With respect to application lifecycle hooks, it could look like:

apiVersion: core.oam.dev/v1beta1
kind: Application
metadata:
  name: my-example-app
  ...
spec:
  lifecycle:
    beforeStart:
      task:
        type: task-name
        description: Execute XYZ before starting the app
        properties:
          ...
    afterStart:
      ...
    onUpdate:
      ...
    onError:
      ...
    afterFinalization:
      ...

I think that from the point of view of the spec, it is actually possible to define what we mean by those lifecycle states so that there is a consensus with respect to the expectation of what will be the behavior in different runtimes.

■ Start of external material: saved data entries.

Lemma submit_enqueue_ok raw p held failed :
  pipe_ok p held failed → next_id_ p < 2 ^ 64 - 1 → unique_stacks_ p !! MakeKey raw = None → queue_size_ p ≠ capacity_ p →
  let id := next_id_ p in
  let pending := pending_result (mkItem id raw) in
  let p1 := p <| next_id_ := id ⊞ 1 |> <| unique_stacks_ := <[MakeKey raw := id]> (unique_stacks_ p) |>
              <| id_to_key_ := <[id := MakeKey raw]> (id_to_key_ p) |> <| results_ := <[id := pending]> (results_ p) |> in
  let p' := submit_enqueue (mkItem id raw) p1 in
  pipe_ok p' held failed ∧ control p' = control p ∧ ring p' = ring p ++ [mkItem id raw] ∧ next_id_ p' = id + 1.
Proof.
  intros [H1 H2 H3 H4 H5 H6 H7] Hn Hu Hq id pending p1.
  assert (ring_ok p1) as Hr1 by (by destruct H1).
  destruct (ring_enqueue p1 (mkItem id raw) Hr1 Hq) as [Hr Er]. change (ring p1) with (ring p) in Er.
  set (p' := submit_enqueue (mkItem id raw) p1) in *.
  assert (u64 (id + 1) = id + 1) as Eid by (apply u64_small; lia).
  pose proof (cache_add _ _ _ _ raw H4 (proj1 H3) Hu) as Hc. cbv zeta in Hc. cbn [maps m_unique m_keys m_results m_next] in Hc.
  fold id in Hc. cbv zeta. split; [|by rewrite Er].
  assert (next_id_ p' = id + 1) as En by done.
  split; [done|done|rewrite En; lia| | |done|done].
  - rewrite Er, app_assoc. unfold maps. rewrite En. exact Hc.
  - rewrite Er, app_assoc, fmap_app. apply NoDup_app. split; [done|]. split; [|apply NoDup_singleton].
    intros x Hx ->%list_elem_of_singleton. by apply (cache_pending_fresh _ _ _ _ H4).
Qed.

With regards to the workflow, I think it deserves an entity in itself and thus this proposal to compare other points of view different from the one presented already in Kubevela. It is true that similar entities already exists on the Kubernetes landscape. However, I think this is a proposal for the OAM spec that is container/runtime agnostic, so adding a workflow entity in OAM will benefit other target runtime/frameworks and will provide a standardized expectation of what a workflow is from the point of view of OAM. In terms of particular implementations, I agree we should reuse other available technologies, but that is a discussion on the implementation level for a particular target runtime.

Related to using components as tasks, the main issue I found is the expectation of a component inside an application to be always on, and not be a job-like execution. Similarly, using a trait does not guarantee when the effect will take place as those are not linked/executed in specific lifecycle event of the application entity.

About Mutating/Template/Render Traits, my proposal is not to embed scripting, but to enable some traits to be applied in a deterministic order. Similarly to the workflow I think it is useful to expose this element to the users as it has a specific meaning/expectation. Kubevela may have a specific Trait that is treated differently, but this is on the runtime level. That trait will not necessarily be available on other runtimes, and I think this type of traits not only cover patching operations. For example, imagine a render trait that preconfigures the number of replicas based on the history of the component and forecasted requests. That type of approach will require logic that I think it is outside of the patching scope and CUE.